▶ **TASK BRIEF**: From the records below, print exactly the lines starting at the one containing "pose proof (Rpower_range" and ending at the one containing "reference_input = Ok", ends included, and nothing else.

___ INFORMATION PROVIDED ___

Lemma risk_monotone_in_age_male_witness :
  (is_male white_male_55 = true
   /\ valid (with_age 40 white_male_55)
   /\ valid (with_age 79 white_male_55)
   /\ (40 <= 79)%Z)
  /\ exists ra rb,
       calculate_risk (with_age 40 white_male_55) = Ok {| ascvd_risk := ra |}
       /\ calculate_risk (with_age 79 white_male_55)
          = Ok {| ascvd_risk := rb |}
       /\ ra <= rb.
Proof.
  assert (H1 : is_male white_male_55 = true) by reflexivity.
  assert (H2 : valid (with_age 40 white_male_55))
    by (unfold valid; simpl; lia).
  assert (H3 : valid (with_age 79 white_male_55))
    by (unfold valid; simpl; lia).
  assert (H4 : (40 <= 79)%Z) by lia.
  split.
  - repeat split; assumption || (unfold valid in *; simpl in *; lia).
  - exact (risk_monotone_in_age_male white_male_55 40 79 H1 H2 H3 H4).
Defined.

(** * Further properties of the code *)

(** ** The validation step reads the six bounded fields only *)

Lemma first_violation_same_measurements (i j : ASCVDInput) :
  same_measurements i j -> first_violation i = first_violation j.
Proof.
  intros (Ha & Hs & Hd & Ht & Hh & Hl).
  unfold first_violation, in_range. simpl.
  rewrite Ha, Hs, Hd, Ht, Hh, Hl. reflexivity.
Qed.

(** X1: the error of a rejected request does not depend on the five
    flags: a request with the same six bounded fields is rejected with the
    same error. *)
Theorem rejection_ignores_flags (i j : ASCVDInput) (e : exn) :
  same_measurements i j ->
  calculate_risk i = Raise e -> calculate_risk j = Raise e.
Proof.
  intros Hsame He. apply fails_iff_violation in He.
  destruct He as (f & Hf & ->).
  apply calculate_risk_violation.
  rewrite <- (first_violation_same_measurements i j Hsame). exact Hf.
Qed.

Lemma rejection_ignores_flags_witness :
  same_measurements (set_field Age 39 reference_input)
    (set_field Age 39 white_male_55)
  /\ calculate_risk (set_field Age 39 white_male_55)
     = Raise (HTTPException 400 "Age must be between 40 and 79.").
Proof.
  assert (H : same_measurements (set_field Age 39 reference_input)
                (set_field Age 39 white_male_55))
    by (unfold same_measurements; simpl; repeat split; reflexivity).
  split; [exact H|].
  apply (rejection_ignores_flags (set_field Age 39 reference_input)
           (set_field Age 39 white_male_55) _ H).
  reflexivity.
Defined.

(** ** The output step *)

(** X2: an accepted request gets a whole number of tenths of a percent
    between 0 and 1000 tenths. *)
Theorem risk_percent_in_tenths (i : ASCVDInput) :
  valid i ->
  exists n : Z,
    (0 <= n <= 1000)%Z
    /\ calculate_risk i = Ok {| ascvd_risk := IZR n / 10 |}.
Proof.
  intro Hv. rewrite (calculate_risk_valid i Hv).
  pose proof (branch_s010_range i) as Hr.
  destruct (branch_of i) as [[s m] p]. simpl in Hr.
  unfold output, float_pow, math_exp.
  pose proof (Rpower_range s (exp (p - m)) Hr (exp_pos _)) as Hp.
  eexists. split; [|reflexivity].
  apply py_round_range. simpl. lra.
Qed.

Lemma risk_percent_in_tenths_witness :
  valid reference_input
  /\ exists n : Z,
       (0 <= n <= 1000)%Z
       /\ calculate_risk reference_input = Ok {| ascvd_risk := IZR n / 10 |}.
Proof.
  split.
  - unfold valid; simpl; lia.
  - apply (risk_percent_in_tenths reference_input). unfold valid; simpl; lia.
Defined.

(** X3: with a base strictly between 0 and 1 and exponents at most 709
    (where [math.exp] does not overflow), the output step never decreases
    when the linear predictor grows and never increases when the offset
    [mnxb] grows. *)
Theorem output_monotone (s010 mnxb mnxb' predict predict' : R) :
  0 < s010 < 1 -> predict <= predict' -> mnxb <= mnxb' ->
  predict' - mnxb <= 709 ->
  output s010 mnxb predict <= output s010 mnxb predict'
  /\ output s010 mnxb' predict <= output s010 mnxb predict.
Proof.
  intros Hs Hp Hm _. split; [apply output_mono; assumption|].
  unfold output, float_pow, math_exp.
  assert (He : exp (predict - mnxb') <= exp (predict - mnxb))
    by (apply exp_le; lra).
  pose proof (Rpower_antitone s010 _ _ Hs He) as Hr.
  assert (Hx : (1 - Rpower s010 (exp (predict - mnxb'))) * 1000
               <= (1 - Rpower s010 (exp (predict - mnxb))) * 1000) by lra.
  apply py_round_mono, IZR_le in Hx. lra.
Qed.

Lemma output_monotone_witness :
  (0 < 0.95334 < 1 /\ 1 <= 2 /\ 3 <= 4 /\ 2 - 3 <= 709)
  /\ output 0.95334 3 1 <= output 0.95334 3 2
  /\ output 0.95334 4 1 <= output 0.95334 3 1.
Proof.
  assert (H1 : 0 < 0.95334 < 1) by lra.
  assert (H2 : 1 <= 2) by lra.
  assert (H3 : 3 <= 4) by lra.
  assert (H4 : 2 - 3 <= 709) by lra.
  split; [repeat split; lra|].
  exact (output_monotone 0.95334 3 4 1 2 H1 H2 H3 H4).
Defined.

(** ** How the result reacts to one field at a time *)

Section Sensitivity.

Lemma ln_78_upper : ln 78 <= 43568 / 10000.
Proof. apply ln_upper; certify. Qed.

Lemma ln_age_range (i : ASCVDInput) :
  valid i -> 36888 / 10000 <= ln (IZR (age i)) <= 43695 / 10000.
Proof.
  intros (Ha & _). split.
  - eapply Rle_trans; [apply ln_40_lower | apply ln_IZR_le; lia].
  - eapply Rle_trans; [apply (ln_IZR_le _ 79); lia | apply ln_79_upper].
Qed.

Lemma risk_le_of_predict_le (i j : ASCVDInput) :
  valid i -> valid j ->
  fst (branch_of i) = fst (branch_of j) ->
  snd (branch_of i) <= snd (branch_of j) ->
  exists ri rj,
    calculate_risk i = Ok {| ascvd_risk := ri |}
    /\ calculate_risk j = Ok {| ascvd_risk := rj |}
    /\ ri <= rj.
Proof.
  intros Hi Hj Hc Hp. do 2 eexists.
  split; [apply calculate_risk_valid; exact Hi|].
  split; [apply calculate_risk_valid; exact Hj|].
  pose proof (branch_s010_range i) as Hr.
  destruct (branch_of i) as [[si mi] pi].
  destruct (branch_of j) as [[sj mj] pj].
  simpl in Hc, Hp, Hr. injection Hc as <- <-.
  apply output_mono; assumption.
Qed.

Lemma constants_ignore_inputs (i j : ASCVDInput) :
  is_male i = is_male j -> is_black i = is_black j ->
  fst (branch_of i) = fst (branch_of j).
Proof.
  intros Hm Hb. unfold branch_of, subgroup. rewrite Hm, Hb.
  destruct (is_black j), (is_male j); reflexivity.
Qed.

Lemma diabetic_predict (i : ASCVDInput) :
  snd (branch_of (with_diabetic false i))
  <= snd (branch_of (with_diabetic true i)).
Proof.
  unfold branch_of, subgroup, terms_of; simpl.
  destruct (is_black i), (is_male i); simpl; lra.
Qed.

Lemma smoker_predict (i : ASCVDInput) :
  valid i ->
  (is_male i = true -> is_black i = false -> (age i <= 78)%Z) ->
  snd (branch_of (with_smoker false i))
  <= snd (branch_of (with_smoker true i)).
Proof.
  intros Hv H78. pose proof (ln_age_range i Hv) as [_ HA].
  unfold branch_of, subgroup, terms_of; simpl.
  destruct (is_black i), (is_male i); simpl; try lra.
  assert (H : ln (IZR (age i)) <= 43568 / 10000).
  { destruct Hv as (Ha & _).
    eapply Rle_trans; [apply (ln_IZR_le _ 78); [lia | auto] |
                       apply ln_78_upper]. }
  lra.
Qed.

Lemma smoker_predict_white_male_79 (i : ASCVDInput) :
  is_male i = true -> is_black i = false -> age i = 79%Z ->
  snd (branch_of (with_smoker true i))
  < snd (branch_of (with_smoker false i)).
Proof.
  intros Hm Hb Ha. pose proof ln_79_lower as H79.
  unfold branch_of, subgroup, terms_of; simpl.
  rewrite Hm, Hb, Ha; simpl. lra.
Qed.

Lemma systolic_bp_predict (i : ASCVDInput) (v w : Z) :
  valid (set_field SystolicBP v i) -> valid (set_field SystolicBP w i) ->
  (v <= w)%Z ->
  snd (branch_of (set_field SystolicBP v i))
  <= snd (branch_of (set_field SystolicBP w i)).
Proof.
  intros Hv Hw Hvw.
  pose proof (ln_age_range _ Hv) as [_ HA]. simpl in HA.
  destruct Hv as (_ & Hs & _). simpl in Hs.
  assert (HS : ln (IZR v) <= ln (IZR w)) by (apply ln_IZR_le; lia).
  assert (H1 : 0 <= (ln (IZR w) - ln (IZR v))
                    * (29.2907 - 6.4321 * ln (IZR (age i))))
    by (apply Rmult_le_pos; lra).
  assert (H2 : 0 <= (ln (IZR w) - ln (IZR v))
                    * (27.8197 - 6.0873 * ln (IZR (age i))))
    by (apply Rmult_le_pos; lra).
  unfold branch_of, subgroup, terms_of; simpl.
  destruct (is_black i), (is_male i); simpl;
    destruct (hypertensive i); lra.
Qed.

Lemma hdl_predict_male (i : ASCVDInput) (v w : Z) :
  is_male i = true ->
  valid (set_field Hdl v i) -> valid (set_field Hdl w i) -> (v <= w)%Z ->
  snd (branch_of (set_field Hdl w i)) <= snd (branch_of (set_field Hdl v i)).
Proof.
  intros Hm Hv Hw Hvw.
  pose proof (ln_age_range _ Hv) as [_ HA]. simpl in HA.
  destruct Hv as (_ & _ & _ & _ & Hh & _). simpl in Hh.
  assert (HH : ln (IZR v) <= ln (IZR w)) by (apply ln_IZR_le; lia).
  assert (H1 : 0 <= (ln (IZR w) - ln (IZR v))
                    * (7.99 - 1.769 * ln (IZR (age i))))
    by (apply Rmult_le_pos; lra).
  unfold branch_of, subgroup, terms_of; simpl. rewrite Hm.
  destruct (is_black i); simpl; lra.
Qed.

Lemma total_cholesterol_predict (i : ASCVDInput) (v w : Z) :
  is_male i = true \/ is_black i = true ->
  valid (set_field TotalCholesterol v i) ->
  valid (set_field TotalCholesterol w i) -> (v <= w)%Z ->
  snd (branch_of (set_field TotalCholesterol v i))
  <= snd (branch_of (set_field TotalCholesterol w i)).
Proof.
  intros Hor Hv Hw Hvw.
  pose proof (ln_age_range _ Hv) as [_ HA]. simpl in HA.
  destruct Hv as (_ & _ & _ & Ht & _). simpl in Ht.
  assert (HT : ln (IZR v) <= ln (IZR w)) by (apply ln_IZR_le; lia).
  assert (H1 : 0 <= (ln (IZR w) - ln (IZR v))
                    * (11.853 - 2.664 * ln (IZR (age i))))
    by (apply Rmult_le_pos; lra).
  unfold branch_of, subgroup, terms_of; simpl.
  destruct (is_black i), (is_male i); simpl;
    try (destruct Hor; discriminate); lra.
Qed.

___

▶ **RESPONSE TO THE EXERCISE**:
  pose proof (Rpower_range s (exp (p - m)) Hr (exp_pos _)) as Hp.
  eexists. split; [|reflexivity].
  apply py_round_range. simpl. lra.
Qed.

Lemma risk_percent_in_tenths_witness :
  valid reference_input
  /\ exists n : Z,
       (0 <= n <= 1000)%Z
       /\ calculate_risk reference_input = Ok {| ascvd_risk := IZR n / 10 |}.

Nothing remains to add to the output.